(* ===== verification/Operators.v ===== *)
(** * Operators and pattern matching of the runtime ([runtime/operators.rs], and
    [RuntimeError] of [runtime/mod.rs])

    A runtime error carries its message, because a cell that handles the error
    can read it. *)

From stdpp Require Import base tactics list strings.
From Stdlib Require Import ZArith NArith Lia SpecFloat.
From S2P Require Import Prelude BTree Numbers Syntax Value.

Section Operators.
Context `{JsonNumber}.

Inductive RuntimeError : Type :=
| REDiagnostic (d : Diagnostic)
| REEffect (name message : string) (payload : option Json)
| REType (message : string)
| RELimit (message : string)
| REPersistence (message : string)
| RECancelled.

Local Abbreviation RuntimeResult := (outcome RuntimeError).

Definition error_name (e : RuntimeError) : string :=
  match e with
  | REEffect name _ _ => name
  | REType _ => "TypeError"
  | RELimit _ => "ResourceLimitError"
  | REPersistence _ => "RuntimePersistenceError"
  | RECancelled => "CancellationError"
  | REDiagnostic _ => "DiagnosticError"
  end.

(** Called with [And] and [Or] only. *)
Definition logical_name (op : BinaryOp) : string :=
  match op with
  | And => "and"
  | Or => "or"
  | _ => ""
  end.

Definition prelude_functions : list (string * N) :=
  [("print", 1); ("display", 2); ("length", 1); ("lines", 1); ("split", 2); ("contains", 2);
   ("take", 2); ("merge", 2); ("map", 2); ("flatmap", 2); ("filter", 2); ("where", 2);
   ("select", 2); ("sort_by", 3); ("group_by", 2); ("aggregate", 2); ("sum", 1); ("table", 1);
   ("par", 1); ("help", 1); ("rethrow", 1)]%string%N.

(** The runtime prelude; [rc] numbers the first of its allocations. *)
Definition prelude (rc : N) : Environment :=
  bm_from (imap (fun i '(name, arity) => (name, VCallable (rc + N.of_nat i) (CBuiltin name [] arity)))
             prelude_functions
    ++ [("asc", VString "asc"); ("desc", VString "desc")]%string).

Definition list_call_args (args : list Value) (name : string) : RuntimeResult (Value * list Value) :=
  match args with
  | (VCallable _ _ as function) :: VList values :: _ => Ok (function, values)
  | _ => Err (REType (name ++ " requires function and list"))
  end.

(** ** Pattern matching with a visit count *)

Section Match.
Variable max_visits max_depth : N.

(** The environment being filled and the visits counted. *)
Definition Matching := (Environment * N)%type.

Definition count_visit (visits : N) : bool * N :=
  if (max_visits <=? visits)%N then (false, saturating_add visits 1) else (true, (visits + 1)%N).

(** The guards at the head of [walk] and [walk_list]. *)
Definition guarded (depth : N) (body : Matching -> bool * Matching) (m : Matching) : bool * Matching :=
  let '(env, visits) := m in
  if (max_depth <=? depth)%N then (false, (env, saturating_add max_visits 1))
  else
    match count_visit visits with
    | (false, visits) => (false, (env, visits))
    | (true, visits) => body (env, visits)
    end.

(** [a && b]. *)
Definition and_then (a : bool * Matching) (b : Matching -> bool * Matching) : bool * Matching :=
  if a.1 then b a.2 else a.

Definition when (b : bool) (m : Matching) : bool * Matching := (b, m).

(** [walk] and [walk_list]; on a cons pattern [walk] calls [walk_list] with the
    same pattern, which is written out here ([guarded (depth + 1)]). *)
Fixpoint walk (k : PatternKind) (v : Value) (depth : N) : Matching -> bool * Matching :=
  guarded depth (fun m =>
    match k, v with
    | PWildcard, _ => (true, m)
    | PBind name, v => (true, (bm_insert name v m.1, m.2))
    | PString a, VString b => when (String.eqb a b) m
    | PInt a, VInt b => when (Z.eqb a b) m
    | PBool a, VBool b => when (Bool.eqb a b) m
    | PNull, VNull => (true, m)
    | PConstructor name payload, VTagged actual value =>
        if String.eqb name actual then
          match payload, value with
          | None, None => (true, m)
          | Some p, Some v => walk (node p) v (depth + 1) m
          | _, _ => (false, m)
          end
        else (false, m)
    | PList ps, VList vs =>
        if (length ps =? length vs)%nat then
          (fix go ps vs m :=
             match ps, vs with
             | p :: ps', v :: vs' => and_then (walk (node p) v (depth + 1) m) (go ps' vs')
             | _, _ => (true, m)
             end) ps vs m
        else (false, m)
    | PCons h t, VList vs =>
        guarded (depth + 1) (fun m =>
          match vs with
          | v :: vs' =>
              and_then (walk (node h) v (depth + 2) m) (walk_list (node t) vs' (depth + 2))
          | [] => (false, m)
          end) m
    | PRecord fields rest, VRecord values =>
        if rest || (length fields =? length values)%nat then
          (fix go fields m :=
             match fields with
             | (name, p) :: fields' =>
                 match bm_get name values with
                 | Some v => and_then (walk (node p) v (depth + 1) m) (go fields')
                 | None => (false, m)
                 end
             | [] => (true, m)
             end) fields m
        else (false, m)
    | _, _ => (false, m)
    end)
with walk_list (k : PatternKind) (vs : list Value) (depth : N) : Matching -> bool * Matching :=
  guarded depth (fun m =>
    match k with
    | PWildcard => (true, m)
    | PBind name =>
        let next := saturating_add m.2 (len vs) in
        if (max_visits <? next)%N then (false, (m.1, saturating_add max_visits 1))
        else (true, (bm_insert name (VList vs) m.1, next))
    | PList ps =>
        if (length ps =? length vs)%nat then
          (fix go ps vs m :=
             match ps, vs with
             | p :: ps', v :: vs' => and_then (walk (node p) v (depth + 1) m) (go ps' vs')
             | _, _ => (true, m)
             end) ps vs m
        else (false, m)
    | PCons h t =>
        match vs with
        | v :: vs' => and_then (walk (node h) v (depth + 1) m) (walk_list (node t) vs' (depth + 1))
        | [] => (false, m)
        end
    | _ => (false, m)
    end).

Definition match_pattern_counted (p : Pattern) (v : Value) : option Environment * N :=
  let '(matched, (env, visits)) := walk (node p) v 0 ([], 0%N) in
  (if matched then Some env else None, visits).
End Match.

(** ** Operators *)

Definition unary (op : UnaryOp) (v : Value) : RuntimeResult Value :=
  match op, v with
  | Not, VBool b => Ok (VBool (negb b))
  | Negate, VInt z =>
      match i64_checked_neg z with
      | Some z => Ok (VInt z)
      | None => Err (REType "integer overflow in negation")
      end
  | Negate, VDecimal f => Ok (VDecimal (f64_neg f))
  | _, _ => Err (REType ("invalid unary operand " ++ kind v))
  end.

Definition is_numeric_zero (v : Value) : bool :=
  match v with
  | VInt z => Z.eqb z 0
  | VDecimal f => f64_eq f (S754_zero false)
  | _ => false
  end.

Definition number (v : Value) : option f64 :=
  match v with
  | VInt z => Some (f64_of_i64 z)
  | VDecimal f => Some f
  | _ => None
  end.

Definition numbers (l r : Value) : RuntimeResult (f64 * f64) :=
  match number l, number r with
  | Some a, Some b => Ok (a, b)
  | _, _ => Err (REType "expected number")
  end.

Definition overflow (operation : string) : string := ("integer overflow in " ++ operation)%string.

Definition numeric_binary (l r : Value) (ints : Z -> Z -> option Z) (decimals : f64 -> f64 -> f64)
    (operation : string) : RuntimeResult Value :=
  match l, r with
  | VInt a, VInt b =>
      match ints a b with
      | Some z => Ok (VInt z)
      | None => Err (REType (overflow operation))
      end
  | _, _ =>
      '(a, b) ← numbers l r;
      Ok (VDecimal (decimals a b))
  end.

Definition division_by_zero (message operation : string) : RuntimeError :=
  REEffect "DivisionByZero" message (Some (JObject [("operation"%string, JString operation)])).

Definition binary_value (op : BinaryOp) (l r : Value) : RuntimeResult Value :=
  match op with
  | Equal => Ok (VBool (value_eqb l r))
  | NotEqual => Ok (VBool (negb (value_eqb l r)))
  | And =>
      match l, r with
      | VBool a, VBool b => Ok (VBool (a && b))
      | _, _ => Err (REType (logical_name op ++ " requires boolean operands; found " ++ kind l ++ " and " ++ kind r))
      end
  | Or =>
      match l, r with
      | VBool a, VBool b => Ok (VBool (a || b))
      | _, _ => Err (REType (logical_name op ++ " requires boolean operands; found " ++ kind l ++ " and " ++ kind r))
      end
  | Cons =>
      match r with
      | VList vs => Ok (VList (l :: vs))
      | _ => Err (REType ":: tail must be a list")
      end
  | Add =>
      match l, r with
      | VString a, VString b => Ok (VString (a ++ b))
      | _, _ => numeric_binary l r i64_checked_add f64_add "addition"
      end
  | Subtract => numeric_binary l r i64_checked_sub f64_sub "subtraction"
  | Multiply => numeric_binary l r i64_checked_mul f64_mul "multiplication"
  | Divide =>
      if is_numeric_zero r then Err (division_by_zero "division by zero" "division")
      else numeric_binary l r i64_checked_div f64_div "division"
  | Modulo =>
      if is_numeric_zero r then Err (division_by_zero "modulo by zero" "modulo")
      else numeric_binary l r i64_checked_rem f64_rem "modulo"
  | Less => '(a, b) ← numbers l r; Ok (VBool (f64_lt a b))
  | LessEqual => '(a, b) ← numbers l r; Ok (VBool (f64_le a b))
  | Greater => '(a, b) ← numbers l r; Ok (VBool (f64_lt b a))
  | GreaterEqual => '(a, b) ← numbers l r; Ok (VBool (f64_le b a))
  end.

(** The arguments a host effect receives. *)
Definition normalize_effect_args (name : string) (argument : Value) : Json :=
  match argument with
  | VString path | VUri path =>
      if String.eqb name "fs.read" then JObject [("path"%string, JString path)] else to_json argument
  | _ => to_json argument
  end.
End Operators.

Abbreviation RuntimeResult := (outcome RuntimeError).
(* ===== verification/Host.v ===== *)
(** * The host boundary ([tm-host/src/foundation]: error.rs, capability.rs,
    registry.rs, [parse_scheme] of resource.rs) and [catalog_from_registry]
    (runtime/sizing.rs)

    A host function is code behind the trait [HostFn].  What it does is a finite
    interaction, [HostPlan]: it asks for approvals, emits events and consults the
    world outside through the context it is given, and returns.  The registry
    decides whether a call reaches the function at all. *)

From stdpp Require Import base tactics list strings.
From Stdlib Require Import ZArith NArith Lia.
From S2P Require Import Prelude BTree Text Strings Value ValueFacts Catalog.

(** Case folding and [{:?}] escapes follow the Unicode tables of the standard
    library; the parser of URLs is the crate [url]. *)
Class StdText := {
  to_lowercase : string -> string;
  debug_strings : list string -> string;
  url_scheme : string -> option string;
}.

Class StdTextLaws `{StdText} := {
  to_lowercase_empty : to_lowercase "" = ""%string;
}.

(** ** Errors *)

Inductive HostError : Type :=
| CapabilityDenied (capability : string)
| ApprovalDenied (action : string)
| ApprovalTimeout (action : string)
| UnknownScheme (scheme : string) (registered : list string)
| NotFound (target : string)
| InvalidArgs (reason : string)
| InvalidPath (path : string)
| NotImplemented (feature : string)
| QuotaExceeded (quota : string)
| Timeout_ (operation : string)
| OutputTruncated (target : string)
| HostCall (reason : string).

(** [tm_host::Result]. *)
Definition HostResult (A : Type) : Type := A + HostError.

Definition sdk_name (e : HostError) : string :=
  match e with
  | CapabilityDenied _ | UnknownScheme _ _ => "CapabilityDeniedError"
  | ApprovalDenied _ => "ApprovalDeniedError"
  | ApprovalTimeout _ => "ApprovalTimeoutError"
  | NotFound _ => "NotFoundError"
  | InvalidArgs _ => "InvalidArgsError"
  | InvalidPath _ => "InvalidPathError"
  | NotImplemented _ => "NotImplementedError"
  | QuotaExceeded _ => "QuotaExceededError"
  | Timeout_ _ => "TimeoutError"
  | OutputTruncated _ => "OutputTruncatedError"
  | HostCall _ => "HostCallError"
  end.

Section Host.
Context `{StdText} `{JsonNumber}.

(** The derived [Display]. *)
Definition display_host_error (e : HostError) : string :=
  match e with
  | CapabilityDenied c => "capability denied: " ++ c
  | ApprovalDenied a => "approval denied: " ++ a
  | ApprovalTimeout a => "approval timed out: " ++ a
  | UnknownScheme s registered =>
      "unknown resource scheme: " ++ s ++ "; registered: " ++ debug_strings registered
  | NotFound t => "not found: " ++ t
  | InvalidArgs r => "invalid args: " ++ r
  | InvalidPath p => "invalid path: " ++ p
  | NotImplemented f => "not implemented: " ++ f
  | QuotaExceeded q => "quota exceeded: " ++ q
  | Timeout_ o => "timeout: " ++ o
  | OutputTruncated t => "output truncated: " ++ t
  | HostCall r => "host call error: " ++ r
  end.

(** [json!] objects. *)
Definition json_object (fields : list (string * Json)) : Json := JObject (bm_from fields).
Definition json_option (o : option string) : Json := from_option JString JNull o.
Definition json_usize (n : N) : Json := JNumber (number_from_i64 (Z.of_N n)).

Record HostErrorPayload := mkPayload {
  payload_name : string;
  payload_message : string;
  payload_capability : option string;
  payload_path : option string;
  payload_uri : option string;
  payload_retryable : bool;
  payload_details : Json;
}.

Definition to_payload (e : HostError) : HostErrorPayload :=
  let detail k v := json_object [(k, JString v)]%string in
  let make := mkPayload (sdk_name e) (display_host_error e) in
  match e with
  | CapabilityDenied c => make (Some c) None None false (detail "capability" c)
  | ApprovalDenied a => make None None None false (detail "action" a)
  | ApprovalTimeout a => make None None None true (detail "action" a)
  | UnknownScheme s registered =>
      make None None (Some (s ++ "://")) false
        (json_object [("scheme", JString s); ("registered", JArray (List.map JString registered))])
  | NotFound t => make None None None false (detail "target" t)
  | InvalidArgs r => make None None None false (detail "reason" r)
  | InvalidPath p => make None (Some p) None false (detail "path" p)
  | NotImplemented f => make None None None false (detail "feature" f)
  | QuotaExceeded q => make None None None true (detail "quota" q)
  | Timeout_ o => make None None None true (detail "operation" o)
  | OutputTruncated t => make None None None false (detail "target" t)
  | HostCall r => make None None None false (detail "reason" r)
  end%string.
+-------+
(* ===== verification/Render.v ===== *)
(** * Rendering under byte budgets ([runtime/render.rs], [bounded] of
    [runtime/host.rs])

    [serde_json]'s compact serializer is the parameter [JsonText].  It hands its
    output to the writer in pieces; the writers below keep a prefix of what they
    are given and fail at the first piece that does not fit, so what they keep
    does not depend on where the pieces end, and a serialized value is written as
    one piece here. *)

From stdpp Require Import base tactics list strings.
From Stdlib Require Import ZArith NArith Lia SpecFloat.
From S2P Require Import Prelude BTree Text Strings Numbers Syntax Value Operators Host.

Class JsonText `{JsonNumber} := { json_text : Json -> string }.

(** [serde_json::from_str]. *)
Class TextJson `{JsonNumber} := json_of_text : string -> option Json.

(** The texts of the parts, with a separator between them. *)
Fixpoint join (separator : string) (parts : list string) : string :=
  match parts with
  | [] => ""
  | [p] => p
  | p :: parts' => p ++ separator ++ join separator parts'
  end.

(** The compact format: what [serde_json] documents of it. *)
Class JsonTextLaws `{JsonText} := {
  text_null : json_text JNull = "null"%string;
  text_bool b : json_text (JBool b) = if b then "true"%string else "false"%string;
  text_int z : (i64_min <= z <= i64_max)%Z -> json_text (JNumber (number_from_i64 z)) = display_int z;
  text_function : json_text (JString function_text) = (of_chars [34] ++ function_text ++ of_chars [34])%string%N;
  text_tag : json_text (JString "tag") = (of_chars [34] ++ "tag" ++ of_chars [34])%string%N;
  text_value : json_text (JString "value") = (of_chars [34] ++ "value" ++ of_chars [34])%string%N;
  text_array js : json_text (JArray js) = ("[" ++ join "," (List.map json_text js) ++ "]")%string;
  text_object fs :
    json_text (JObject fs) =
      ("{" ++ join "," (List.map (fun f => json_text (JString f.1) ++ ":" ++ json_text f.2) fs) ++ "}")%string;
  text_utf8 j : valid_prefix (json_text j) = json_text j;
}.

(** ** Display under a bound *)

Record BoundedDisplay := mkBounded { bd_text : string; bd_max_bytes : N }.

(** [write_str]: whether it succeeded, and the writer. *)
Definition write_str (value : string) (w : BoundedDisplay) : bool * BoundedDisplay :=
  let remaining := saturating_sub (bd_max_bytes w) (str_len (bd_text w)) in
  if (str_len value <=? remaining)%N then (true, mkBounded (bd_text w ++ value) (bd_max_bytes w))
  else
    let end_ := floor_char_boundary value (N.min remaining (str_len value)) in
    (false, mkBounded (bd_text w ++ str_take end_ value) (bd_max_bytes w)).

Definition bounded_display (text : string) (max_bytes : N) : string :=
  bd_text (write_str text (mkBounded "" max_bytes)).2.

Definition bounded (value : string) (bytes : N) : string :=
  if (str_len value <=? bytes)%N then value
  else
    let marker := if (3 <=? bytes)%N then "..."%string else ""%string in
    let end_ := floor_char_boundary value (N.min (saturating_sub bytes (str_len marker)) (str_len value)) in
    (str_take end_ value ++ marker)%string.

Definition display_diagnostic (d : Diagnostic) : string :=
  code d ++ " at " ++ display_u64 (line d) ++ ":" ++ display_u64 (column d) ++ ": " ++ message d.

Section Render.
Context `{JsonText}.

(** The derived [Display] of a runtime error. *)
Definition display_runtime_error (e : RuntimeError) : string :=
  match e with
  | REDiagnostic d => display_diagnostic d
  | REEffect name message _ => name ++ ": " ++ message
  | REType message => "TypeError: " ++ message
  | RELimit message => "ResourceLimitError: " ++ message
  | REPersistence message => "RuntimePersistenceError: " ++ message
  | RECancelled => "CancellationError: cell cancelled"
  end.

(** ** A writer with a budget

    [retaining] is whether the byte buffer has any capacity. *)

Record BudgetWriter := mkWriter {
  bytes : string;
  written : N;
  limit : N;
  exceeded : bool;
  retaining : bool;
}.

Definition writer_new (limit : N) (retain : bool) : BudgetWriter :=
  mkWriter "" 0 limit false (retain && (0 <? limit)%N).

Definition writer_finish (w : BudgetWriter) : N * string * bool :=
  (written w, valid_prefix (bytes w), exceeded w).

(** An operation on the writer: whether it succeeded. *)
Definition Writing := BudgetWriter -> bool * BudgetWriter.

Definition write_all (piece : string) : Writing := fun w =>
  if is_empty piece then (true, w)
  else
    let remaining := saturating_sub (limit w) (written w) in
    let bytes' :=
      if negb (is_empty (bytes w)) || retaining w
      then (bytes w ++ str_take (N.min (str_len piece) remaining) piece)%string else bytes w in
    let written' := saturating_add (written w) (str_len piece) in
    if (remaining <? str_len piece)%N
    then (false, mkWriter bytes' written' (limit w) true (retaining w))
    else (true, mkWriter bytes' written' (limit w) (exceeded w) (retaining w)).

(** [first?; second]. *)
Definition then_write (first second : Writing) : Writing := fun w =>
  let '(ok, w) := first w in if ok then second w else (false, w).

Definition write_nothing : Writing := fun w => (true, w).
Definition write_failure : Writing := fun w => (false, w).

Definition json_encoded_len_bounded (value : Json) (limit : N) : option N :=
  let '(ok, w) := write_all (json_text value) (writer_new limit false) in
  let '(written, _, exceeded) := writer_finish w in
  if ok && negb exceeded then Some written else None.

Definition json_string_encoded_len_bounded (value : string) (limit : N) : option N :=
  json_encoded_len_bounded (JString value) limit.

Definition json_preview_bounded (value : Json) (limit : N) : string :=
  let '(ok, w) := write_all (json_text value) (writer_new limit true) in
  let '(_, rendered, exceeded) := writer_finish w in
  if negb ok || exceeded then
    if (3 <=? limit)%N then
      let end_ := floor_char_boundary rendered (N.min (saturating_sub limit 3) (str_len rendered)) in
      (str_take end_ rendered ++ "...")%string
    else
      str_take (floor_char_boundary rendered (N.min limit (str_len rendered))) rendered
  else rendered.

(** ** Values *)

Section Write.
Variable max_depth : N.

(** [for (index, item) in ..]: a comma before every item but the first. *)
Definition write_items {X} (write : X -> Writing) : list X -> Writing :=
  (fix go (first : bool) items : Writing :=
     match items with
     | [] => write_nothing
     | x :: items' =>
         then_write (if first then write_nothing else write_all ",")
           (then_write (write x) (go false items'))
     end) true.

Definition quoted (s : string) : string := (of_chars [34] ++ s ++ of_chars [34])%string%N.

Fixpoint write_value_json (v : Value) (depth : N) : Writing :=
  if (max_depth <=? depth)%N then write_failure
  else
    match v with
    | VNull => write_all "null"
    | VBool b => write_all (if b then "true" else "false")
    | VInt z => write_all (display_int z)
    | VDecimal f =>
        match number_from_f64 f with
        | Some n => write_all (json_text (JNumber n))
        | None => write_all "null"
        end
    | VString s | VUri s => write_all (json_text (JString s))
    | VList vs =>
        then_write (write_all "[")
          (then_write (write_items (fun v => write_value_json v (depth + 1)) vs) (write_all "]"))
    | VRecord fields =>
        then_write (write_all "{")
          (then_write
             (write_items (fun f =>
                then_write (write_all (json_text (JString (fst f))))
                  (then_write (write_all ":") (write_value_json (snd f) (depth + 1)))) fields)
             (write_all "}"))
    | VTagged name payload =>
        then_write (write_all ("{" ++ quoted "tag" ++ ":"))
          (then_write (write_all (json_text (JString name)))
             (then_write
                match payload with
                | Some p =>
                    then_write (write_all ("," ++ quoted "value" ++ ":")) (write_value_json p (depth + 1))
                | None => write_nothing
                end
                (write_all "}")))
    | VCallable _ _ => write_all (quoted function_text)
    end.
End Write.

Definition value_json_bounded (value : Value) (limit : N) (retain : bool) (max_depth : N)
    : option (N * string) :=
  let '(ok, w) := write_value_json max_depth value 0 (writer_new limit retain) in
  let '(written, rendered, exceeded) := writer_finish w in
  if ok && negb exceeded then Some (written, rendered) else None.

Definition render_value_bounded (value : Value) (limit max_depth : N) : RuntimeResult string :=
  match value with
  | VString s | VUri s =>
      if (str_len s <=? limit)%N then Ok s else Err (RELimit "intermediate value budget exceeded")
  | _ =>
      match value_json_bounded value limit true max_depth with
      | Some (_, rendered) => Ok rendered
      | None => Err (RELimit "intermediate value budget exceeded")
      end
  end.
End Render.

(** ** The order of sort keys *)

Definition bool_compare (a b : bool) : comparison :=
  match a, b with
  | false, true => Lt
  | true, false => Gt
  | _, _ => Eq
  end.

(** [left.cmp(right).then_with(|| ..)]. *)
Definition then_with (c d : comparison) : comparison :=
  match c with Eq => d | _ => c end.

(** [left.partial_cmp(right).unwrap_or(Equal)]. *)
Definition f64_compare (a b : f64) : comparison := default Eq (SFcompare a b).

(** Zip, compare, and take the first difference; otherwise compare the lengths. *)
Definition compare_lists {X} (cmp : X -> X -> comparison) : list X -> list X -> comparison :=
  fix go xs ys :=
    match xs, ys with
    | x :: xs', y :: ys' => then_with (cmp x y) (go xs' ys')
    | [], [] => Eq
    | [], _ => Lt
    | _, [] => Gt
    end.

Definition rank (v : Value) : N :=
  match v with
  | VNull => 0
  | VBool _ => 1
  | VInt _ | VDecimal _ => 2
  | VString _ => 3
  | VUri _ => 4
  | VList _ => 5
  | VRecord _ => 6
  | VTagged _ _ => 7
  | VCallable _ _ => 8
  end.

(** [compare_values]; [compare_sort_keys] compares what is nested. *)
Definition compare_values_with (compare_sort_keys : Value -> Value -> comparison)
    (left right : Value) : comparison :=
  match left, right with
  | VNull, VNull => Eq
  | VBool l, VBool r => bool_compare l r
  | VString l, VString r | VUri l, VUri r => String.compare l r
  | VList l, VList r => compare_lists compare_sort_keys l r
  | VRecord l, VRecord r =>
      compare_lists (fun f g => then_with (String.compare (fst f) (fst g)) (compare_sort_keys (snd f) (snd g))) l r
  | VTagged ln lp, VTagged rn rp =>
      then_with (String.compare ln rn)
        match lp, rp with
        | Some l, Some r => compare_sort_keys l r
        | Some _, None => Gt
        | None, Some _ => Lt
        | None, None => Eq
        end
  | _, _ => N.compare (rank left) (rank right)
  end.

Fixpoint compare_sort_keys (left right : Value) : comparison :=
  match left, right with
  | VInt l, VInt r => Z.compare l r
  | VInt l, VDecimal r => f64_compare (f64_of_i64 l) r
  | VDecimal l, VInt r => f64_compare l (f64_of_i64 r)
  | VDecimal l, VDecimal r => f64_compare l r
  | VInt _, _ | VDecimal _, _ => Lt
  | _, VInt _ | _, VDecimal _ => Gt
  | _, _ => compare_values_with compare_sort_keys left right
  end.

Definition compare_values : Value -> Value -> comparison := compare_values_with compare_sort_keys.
+-------+
### Task:
One stretch of the lines above is wanted, from the line that contains "match xs, ys with" through the line that contains "VBool _ => 1". Output it exactly.

### Response:
    match xs, ys with
    | x :: xs', y :: ys' => then_with (cmp x y) (go xs' ys')
    | [], [] => Eq
    | [], _ => Lt
    | _, [] => Gt
    end.

Definition rank (v : Value) : N :=
  match v with
  | VNull => 0
  | VBool _ => 1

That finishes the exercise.